Will the mRNA from the TRP operon be transcribed and translated at the same time?

A

Yes.

It is prokaryotic mRNA.

122
Q

What 7 steps occur when the ribosome reaches the TRP codons on the TRP-L gene when intracellular tryptophan levels are high?

A

The ribosome will reach the TRP codons on section 1.

Loaded tRNA will deliver tryptophan amino acids and the ribosome can add them to the polypeptide.

The ribosome will then stop at the stop codon beyond section 1 and will fall off the mRNA strand.

This allows sections 1 and 2 and sections 3 and 4 to form complimentary bonds.

This causes the RNA polymerase to reach the stop sequence of U’s at the end of section 4.

The stop sequence prompts the polymerase to fall off the DNA.

This results in the stopping transcription and translation.

123
Q

Why will the DNA for the structural proteins not be transcribed in the TRP operon if the ribosome can make tryptophan on the leader sequence?

A

Because tryptophan is present meaning that the proteins required to make tryptophan do not need to be made.

124
Q

What 6 steps occur when the ribosome reaches the TRP codons on the TRP-L gene when intracellular tryptophan levels are low?

A

The ribosome reaches the TRP codons on section 1.

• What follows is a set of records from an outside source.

(** Adding a block hits exactly if the hole that it leaves has room. *)
Lemma scan_step s l1 b l2 : sizes_ok → scanning s (l1 ++ b :: l2) →
  ∃ z s', drm_mm_scan_add_block (b_id b) s = Some (z, s') ∧ scanning s' (l1 ++ l2) ∧
    (z = 0 ∧ scan_hit s' = scan_hit s ∧ ¬ roomy (last_end lo l1) (next_start l2 hi) ∨
     z = 1 ∧ scan_hit s' = (last_end lo l1, next_start l2 hi) ∧ roomy (last_end lo l1) (next_start l2 hi)).
Proof.
  intros Hok Hs. destruct (sc_unscanned _ _ Hs b ltac:(set_solver)) as (nd & Hn & Hu). pose proof (sc_rep _ _ Hs) as Hrep. rewrite ids_app in Hrep.
  assert (ca_total s) as Hca by (intros Hc; by rewrite (sc_nocb _ _ Hs) in Hc).
  destruct (scan_add_run s (ids l1) (b_id b) (ids l2) nd Hrep Hn Hu Hca) as
    (pd & z & s' & sc & Hpd & Hpn & Hrun & Hrep' & Hnodes & _ & _ & _ & _ & _ & _ & _ & Hsame & nm & Hnm & Hhit).
  set (p := List.last (ids l1) head_node) in *. rewrite <- ids_app in Hrep'.
  assert (∀ m, pos_of s' m = pos_of s m) as Hpos.
  { intros m. unfold pos_of. rewrite Hnodes. destruct (decide (m = p)) as [->|]; [by rewrite lookup_insert_eq, Hpd|].
    rewrite lookup_insert_ne by done. destruct (decide (m = b_id b)) as [->|]; [by rewrite lookup_insert_eq, Hn|]. by rewrite lookup_insert_ne. }
  assert (scanning s' (l1 ++ l2)) as Hs'.
  { eapply scanning_remove; [done..| |done]. intros m x Hm Hx. rewrite Hnodes. destruct (decide (m = p)) as [->|].
    - rewrite lookup_insert_eq. simplify_eq. by eexists.
    - rewrite !lookup_insert_ne by done. by exists x. }
  exists z, s'. split; [done|]. split; [done|]. destruct (Hhit (sc_nocb _ _ Hs)) as [Hz Hh].
  assert (u64 (node_start pd + node_size pd) = last_end lo l1) as Hgs.
  { destruct (pos_of_last s l1 (b :: l2) Hok Hs) as (st & sz & Hp & <-). fold p in Hp. unfold pos_of in Hp. rewrite Hpd in Hp. by injection Hp as <- <-. }
  assert (node_start nm = next_start l2 hi) as Hge.
  { destruct (pos_of_next s' l1 l2 Hs') as (sz & Hp). unfold pos_of in Hp. rewrite Hnm in Hp. by injection Hp. }
  rewrite Hgs, Hge in *. pose proof (sc_spaced _ _ Hs') as Hsp. apply spaced_app in Hsp as [H1 H2]. apply spaced_le in H1, H2.
  pose proof Hok as (_ & _ & _ & Hlo & _). pose proof (scan_test_room s (last_end lo l1) (next_start l2 hi) Hok (sc_request _ _ Hs) ltac:(lia) ltac:(lia)) as Ht.
  destruct (scan_test s (last_end lo l1) (next_start l2 hi)).
  - right. split; [done|]. split; [done|]. by apply Ht.
  - left. split; [done|]. split; [done|]. by rewrite <- Ht.
Qed.
End Scanning.

(** ** The loops over the objects *)

Definition space (s : ev) (o : positive) : node_id := match bos s !! o with Some e => default head_node (gtt_space e) | None => head_node end.
Definition spaces (s : ev) (l : list positive) : list node_id := space s <$> l.
Definition pinned (s : ev) (o : positive) : bool := match bos s !! o with Some e => z2b (pin_count e) | None => true end.

(** The blocks that are not among [ns]. *)
Definition without (ns : list node_id) (bl : list block) : list block := filter (λ b, b_id b ∉ ns) bl.

Lemma without_ext ns ns' bl : (∀ b, b ∈ bl → b_id b ∉ ns ↔ b_id b ∉ ns') → without ns bl = without ns' bl.
Proof.
  intros H. unfold without. induction bl as [|b bl IH]; [done|]. rewrite !filter_cons, IH by set_solver. pose proof (H b ltac:(set_solver)).
  repeat case_decide; tauto.
Qed.

Lemma without_cons n ns l1 b l2 : NoDup (head_node :: ids (l1 ++ b :: l2)) → n = b_id b → without (n :: ns) (l1 ++ b :: l2) = without ns (l1 ++ l2).
Proof.
  intros Hnd ->. assert (∀ x, x ∈ l1 ++ l2 → b_id x ≠ b_id b) as Hne.
  { intros x Hx Heq. rewrite ids_app in Hnd. cbn in Hnd. rewrite app_comm_cons, <- Permutation_middle in Hnd. apply NoDup_cons in Hnd as [Hni _]. apply Hni.
    rewrite <- Heq. apply elem_of_app in Hx as [Hx|Hx]; apply elem_of_cons; right; apply elem_of_app; [left|right]; by apply list_elem_of_fmap_2. }
  trans (without (b_id b :: ns) (l1 ++ l2)).
  - unfold without. by rewrite !filter_app, filter_cons_False by set_solver.
  - apply without_ext. intros x Hx. rewrite not_elem_of_cons. naive_solver.
Qed.

Lemma without_nil bl : without [] bl = bl.
Proof. unfold without. apply filter_all, Forall_forall. intros. apply not_elem_of_nil. Qed.

Lemma without_app n1 n2 bl : without (n1 ++ n2) bl = without n2 (without n1 bl).
Proof. unfold without. rewrite list_filter_filter. apply list_filter_iff. intros b. rewrite elem_of_app. tauto. Qed.

Lemma elem_of_without b ns bl : b ∈ without ns bl ↔ b_id b ∉ ns ∧ b ∈ bl.
Proof. unfold without. by rewrite list_elem_of_filter. Qed.

Section Loops.
Context `{CA : ColorAdjust} (wait : positive → Z).
Context (lo hi size al end_ : Z).

(** Every object of the list has a block of its own. *)
Record placed_objs (s : ev) (objs : list positive) (bl : list block) : Prop := {
  po_nodup : NoDup objs;
  po_has o : o ∈ objs → ∃ e, bos s !! o = Some e ∧ gtt_space e = Some (space s o);
  po_in o : o ∈ objs → pinned s o = false → space s o ∈ ids bl;
  po_own o o' : o ∈ objs → o' ∈ objs → space s o = space s o' → o = o';
}.

Definition misses (s : ev) (m : drm_mm) (bl : list block) (ns : list node_id) : Prop :=
  scan_hit m = scan_hit (e_mm s) ∧ (¬ free_space lo bl hi size al 0 end_ → ¬ free_space lo (without ns bl) hi size al 0 end_).
Definition hits (m : drm_mm) (bl : list block) : Prop :=
  ∃ l1 l2, bl = l1 ++ l2 ∧ scan_hit m = (last_end lo l1, next_start l2 hi) ∧ room size al end_ (last_end lo l1) (next_start l2 hi).

Lemma on_mm_run {X} (f : M drm_mm X) s x m : f (e_mm s) = Some (x, m) → on_mm f s = Some (x, set_mm m s).
Proof. unfold on_mm. by intros ->. Qed.

Lemma get_bo_run s o e : bos s !! o = Some e → get_bo o s = Some (e, s).
Proof. unfold get_bo, reads. by intros ->. Qed.

Lemma block_of_run s o e n : bos s !! o = Some e → gtt_space e = Some n → block_of o s = Some (n, s).
Proof. intros He Hn. unfold block_of. mrun (get_bo_run s o e He). unfold reads. by rewrite Hn. Qed.

(** The objects [taken] are on the scan, the last one first. *)
Lemma scan_list_run objs : sizes_ok lo hi size al end_ → ∀ s bl unwind, scanning lo hi size al end_ (e_mm s) bl → placed_objs s objs bl →
  ∃ hit taken rs m, scan_list objs unwind s = Some ((hit, rev taken ++ unwind), set_mm m s) ∧
    scan_add_all (spaces s taken) (e_mm s) = Some (rs, m) ∧ taken `sublist_of` objs ∧ Forall (λ o, pinned s o = false) taken ∧
    scanning lo hi size al end_ m (without (spaces s taken) bl) ∧
    if hit : bool then hits m (without (spaces s taken) bl)
    else (∀ o, o ∈ objs → pinned s o = false → o ∈ taken) ∧ misses s m bl (spaces s taken).
Proof.
  intros Hok. induction objs as [|o objs IH]; intros s bl unwind Hs Hpo.
  { exists false, [], [], (e_mm s). cbn. unfold misses. rewrite without_nil. split_and!; try done. by destruct s. }
  destruct Hpo as [Hnd Hhas Hin Hown]. apply NoDup_cons in Hnd as [Hno Hnd]. destruct (Hhas o ltac:(set_solver)) as (e & He & Hn).
  cbn [scan_list]. unfold mark_free. rewrite M_bind_assoc. mrun (get_bo_run s o e He). assert (pinned s o = z2b (pin_count e)) as Hpin by (unfold pinned; by rewrite He).
  destruct (z2b (pin_count e)) eqn:Hz.
  - rewrite ret_bind. cbn [fst snd]. destruct (IH s bl unwind Hs) as (hit & taken & rs & m & H1 & H2 & H3 & H4 & H5 & H6).
    { split; [done|..]; intros; [apply Hhas|apply Hin|apply Hown]; set_solver. }
    exists hit, taken, rs, m. split; [done|]. split; [done|]. split; [by constructor|]. split; [done|]. split; [done|]. destruct hit; [done|].
    destruct H6 as (H6 & ?). split; [|done]. intros o' [->|Ho]%elem_of_cons Hp; [congruence|by apply H6].
  - destruct (ids_elem _ _ (Hin o ltac:(set_solver) Hpin)) as (l1 & b & l2 & -> & Hb). rewrite M_bind_assoc. mrun (block_of_run s o e _ He Hn). rewrite M_bind_assoc.
    destruct (scan_step lo hi size al end_ (e_mm s) l1 b l2 Hok Hs) as (z & m1 & Hrun & Hs1 & Hcase). rewrite Hb in Hrun. mrun (on_mm_run _ s z m1 Hrun). rewrite ret_bind.
    pose proof (sc_nodup _ _ _ _ _ _ _ Hs) as Hndb. cbn [fst snd]. destruct Hcase as [(-> & Hh & Hnr)|(-> & Hh & Hr)].
    + cbn [z2b Z.eqb negb]. destruct (IH (set_mm m1 s) (l1 ++ l2) (o :: unwind) Hs1) as (hit & taken & rs & m & H1 & H2 & H3 & H4 & H5 & H6).
      { split; [done|..]; intros; [apply Hhas; set_solver| |apply Hown; [set_solver..|done]].
        assert (space s o0 ∈ ids (l1 ++ b :: l2)) as Hi by (apply Hin; [set_solver|done]).
        assert (space s o0 ≠ b_id b) as Hne by (intros Heq; rewrite Hb in Heq; apply Hown in Heq; [by subst|set_solver..]).
        revert Hi. rewrite !ids_app. cbn. change (space (set_mm m1 s) o0) with (space s o0). rewrite !elem_of_app, elem_of_cons. naive_solver. }
      change (spaces (set_mm m1 s) taken) with (spaces s taken) in *. exists hit, (o :: taken), (0 :: rs), m.
      split; [rewrite H1; cbn [rev]; by rewrite <- app_assoc|]. split; [cbn; mrun Hrun; by mrun H2|]. split; [by apply sublist_skip|]. split; [by constructor|].
      cbn [spaces fmap list_fmap]. rewrite (without_cons (space s o)) by done. split; [done|]. destruct hit; [done|]. destruct H6 as (H6 & H7 & H8).
      split; [intros o' [->|Ho]%elem_of_cons Hp; [set_solver|apply elem_of_cons; right; by apply H6]|]. unfold misses. rewrite (without_cons (space s o)) by done.
      split; [by rewrite H7|]. intros Hnf. apply H8. intros Hf. apply Hnr. eapply room_remove; [exact Hndb|apply (sc_spaced _ _ _ _ _ _ _ Hs)|done..].
    + cbn [z2b Z.eqb negb]. exists true, [o], [1], m1. split; [done|]. split; [cbn; by mrun Hrun|]. split; [by apply sublist_skip, sublist_nil_l|]. split; [by constructor|].
      cbn [spaces fmap list_fmap]. rewrite (without_cons (space s o)), without_nil by done. split; [done|]. by exists l1, l2.
Qed.
End Loops.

Low levels of intracellular tryptophan mean that the tRNA cannot bring the amino acid.

This causes the ribosome to pause at the TRP codons.

The presence of the ribosome on section 1 allows section 2 and section 3 of the TRP-L mRNA to form bonds.

The bonding of sections 2 and 3 prevents the formation of the stop codon for RNA polymerase.

RNA polymerase goes on to code for the structural genes and the proteins that will make tryptophan are made.